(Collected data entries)
(** Each record's [id] is the short id: the first 12 characters of the
    [Id] of a listed container (all of it when shorter). *)
Theorem api_ports_short_id snap body tr c :
  api_ports snap = (PortsOk body, tr) -> In c (containers body) ->
  exists cd, In cd (listing snap) /\
    String.prefix (id c) (Id cd) = true /\
    String.length (id c) = Nat.min 12 (String.length (Id cd)).
Proof.
  intros H Hc. apply api_ports_ok in H as (Hi & _). rewrite Hi in Hc.
  apply in_flat_map in Hc as (cd & Hcd & Hc). exists cd. split; [exact Hcd|].
  unfold contributed_record in Hc.
  destruct (container_bindings snap cd); [destruct Hc|].
  destruct (Names cd); [destruct Hc|]. destruct Hc as [<-|[]]. simpl.
  split; [apply substring_0_prefix|apply substring_0_length].
Qed.

Lemma api_ports_short_id_witness :
  exists body tr c, api_ports spec_snapshot = (PortsOk body, tr) /\ In c (containers body) /\
  exists cd, In cd (listing spec_snapshot) /\
    String.prefix (id c) (Id cd) = true /\
    String.length (id c) = Nat.min 12 (String.length (Id cd)).
Proof.
  do 3 eexists. split; [vm_compute; reflexivity|]. split; [simpl; left; reflexivity|].
  eapply (api_ports_short_id spec_snapshot); [reflexivity|simpl; left; reflexivity].
Defined.

(** Every binding of the inventory carries the [HostIp] the daemon
    reported for it, or ["0.0.0.0"] in place of a missing or empty one;
    so its [hostIp] is never empty. *)
Theorem api_ports_hostIp_default snap body tr c pb :
  api_ports snap = (PortsOk body, tr) -> In c (containers body) -> In pb (ports c) ->
  exists cd ins table bs rb,
    In cd (listing snap) /\ In c (contributed_record snap cd) /\
    lookup_inspect (Id cd) (inspections snap) = Some ins /\
    Ports ins = Some table /\ In (containerPort pb, Some bs) table /\ In rb bs /\
    hostPort pb = parseInt (HostPort rb) /\
    ((HostIp rb = None \/ HostIp rb = Some "") -> hostIp pb = "0.0.0.0") /\
    (forall a, HostIp rb = Some a -> a <> "" -> hostIp pb = a) /\
    hostIp pb <> "".
Proof.
  intros H Hc Hpb.
  destruct (api_ports_record_source _ _ _ _ _ H Hc Hpb) as (cd & ins & Hcd & Hcr & Hl & Hin).
  apply container_ports_parse in Hin as (table & cport & bs & rb & Ht & Htab & Hrb & ->).
  exists cd, ins, table, bs, rb. simpl.
  do 7 (split; [assumption || reflexivity|]).
  split; [intros [E|E]; rewrite E; reflexivity|].
  split; [intros a E Ha; rewrite E; destruct a; [congruence|reflexivity]|].
  unfold host_ip_or_default. destruct (HostIp rb) as [[|a ip]|]; discriminate.
Qed.

Lemma api_ports_hostIp_default_witness :
  exists body tr c pb, api_ports default_ip_snapshot = (PortsOk body, tr) /\
    In c (containers body) /\ In pb (ports c) /\ hostIp pb = "0.0.0.0" /\
    exists cd ins table bs rb,
      In cd (listing default_ip_snapshot) /\ In c (contributed_record default_ip_snapshot cd) /\
      lookup_inspect (Id cd) (inspections default_ip_snapshot) = Some ins /\
      Ports ins = Some table /\ In (containerPort pb, Some bs) table /\ In rb bs /\
      hostPort pb = parseInt (HostPort rb) /\
      ((HostIp rb = None \/ HostIp rb = Some "") -> hostIp pb = "0.0.0.0") /\
      (forall a, HostIp rb = Some a -> a <> "" -> hostIp pb = a) /\
      hostIp pb <> "".
Proof.
  do 4 eexists. split; [vm_compute; reflexivity|]. split; [simpl; left; reflexivity|].
  split; [simpl; left; reflexivity|]. split; [reflexivity|].
  eapply (api_ports_hostIp_default default_ip_snapshot);
    [reflexivity|simpl; left; reflexivity|simpl; left; reflexivity].
Defined.

(** The random endpoint answers 500 "Failed to get random port" exactly
    when the daemon cannot be reached to list the containers or a listed
    container is unknown to the daemon. *)
Theorem api_random_failed_iff req rnd snap :
  fst (api_random req rnd snap) = RandomFailed <->
  reachable snap = false \/
  exists cd, In cd (listing snap) /\ lookup_inspect (Id cd) (inspections snap) = None.
Proof.
  rewrite <- (random_body_fail_iff rnd snap). unfold api_random.
  destruct (random_body rnd snap) as [[resp|] t] eqn:E; simpl; [|tauto].
  split; [|discriminate]. intros ->.
  unfold random_body in E. inv_bind E as cs Hm Hk. inv_bind Hk as used Hu Hk.
  destruct (draw_loop used rnd) as [rp att].
  destruct (Nat.leb maxAttempts att); unfold ret in Hk; discriminate.
Qed.

(** Unless it fails, the random endpoint lists the containers once and
    inspects each of them once, in listing order. *)
Theorem api_random_trace req rnd snap resp tr :
  api_random req rnd snap = (resp, tr) -> resp <> RandomFailed ->
  tr = ListContainersCall :: map (fun cd => InspectCall (Id cd)) (listing snap).
Proof.
  unfold api_random. intros H Hr.
  destruct (random_body rnd snap) as [r t] eqn:E. injection H as Hresp <-.
  assert (Hs : snd (random_body rnd snap) = t) by (rewrite E; reflexivity).
  rewrite <- Hs. apply random_body_ok. rewrite E. simpl.
  destruct r; [discriminate|]. subst resp. contradiction.
Qed.

Lemma api_random_trace_witness :
  api_random empty_request zero_random spec_snapshot = (RandomOk 3000, 
    [ListContainersCall; InspectCall "aaaaaaaaaaaaaaaa"; InspectCall "bbbbbbbbbbbbbbbb";
     InspectCall "cccccccccccccccc"]) /\
  RandomOk 3000 <> RandomFailed /\
  [ListContainersCall; InspectCall "aaaaaaaaaaaaaaaa"; InspectCall "bbbbbbbbbbbbbbbb";
   InspectCall "cccccccccccccccc"] =
    ListContainersCall :: map (fun cd => InspectCall (Id cd)) (listing spec_snapshot).
Proof.
  split; [vm_compute; reflexivity|]. split; [discriminate|].
  apply (api_random_trace empty_request zero_random spec_snapshot (RandomOk 3000));
    [vm_compute; reflexivity|discriminate].
Defined.

(** When every listed container is known and publishes no port, the
    random endpoint returns its first draw, unless the daemon cannot be
    reached to list the containers. *)
Theorem api_random_first_draw_when_nothing_published req rnd snap :
  (forall cd, In cd (listing snap) ->
     lookup_inspect (Id cd) (inspections snap) <> None /\ container_bindings snap cd = []) ->
  api_random req rnd snap =
    if reachable snap then
      (RandomOk (draw rnd 0), ListContainersCall :: map (fun cd => InspectCall (Id cd)) (listing snap))
    else (RandomFailed, [ListContainersCall]).
Proof.
  intros H. unfold api_random, random_body.
  destruct (reachable snap) eqn:Er;
    [|unfold bind, listContainers; rewrite Er; reflexivity].
  destruct (collect_used (listing snap) [] snap) as [[u|] t] eqn:Ec.
  - assert (Hu : u = []).
    { destruct u as [|x u]; [reflexivity|]. exfalso.
      destruct (proj1 (collect_used_ok _ _ _ _ _ Ec x) (or_introl eq_refl))
        as [[]|(cd & Hcd & Hx)].
      rewrite (proj2 (H cd Hcd)) in Hx. destruct Hx. }
    subst u. pose proof (collect_used_trace _ _ _ _ _ Ec) as Ht. subst t.
    unfold bind, ret, listContainers. rewrite Er. cbv beta iota. rewrite Ec. simpl.
    rewrite app_nil_r. reflexivity.
  - exfalso. assert (Hf : fst (collect_used (listing snap) [] snap) = None) by (rewrite Ec; reflexivity).
    apply collect_used_fail_iff in Hf as (cd & Hcd & Hl). exact (proj1 (H cd Hcd) Hl).
Qed.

What needs to be done:
Please make an exact copy of the lines above from the line with "(ports c) ->" through the line with "intros H Hc Hpb.", both ends included.

Response area:
  api_ports snap = (PortsOk body, tr) -> In c (containers body) -> In pb (ports c) ->
  exists cd ins table bs rb,
    In cd (listing snap) /\ In c (contributed_record snap cd) /\
    lookup_inspect (Id cd) (inspections snap) = Some ins /\
    Ports ins = Some table /\ In (containerPort pb, Some bs) table /\ In rb bs /\
    hostPort pb = parseInt (HostPort rb) /\
    ((HostIp rb = None \/ HostIp rb = Some "") -> hostIp pb = "0.0.0.0") /\
    (forall a, HostIp rb = Some a -> a <> "" -> hostIp pb = a) /\
    hostIp pb <> "".
Proof.
  intros H Hc Hpb.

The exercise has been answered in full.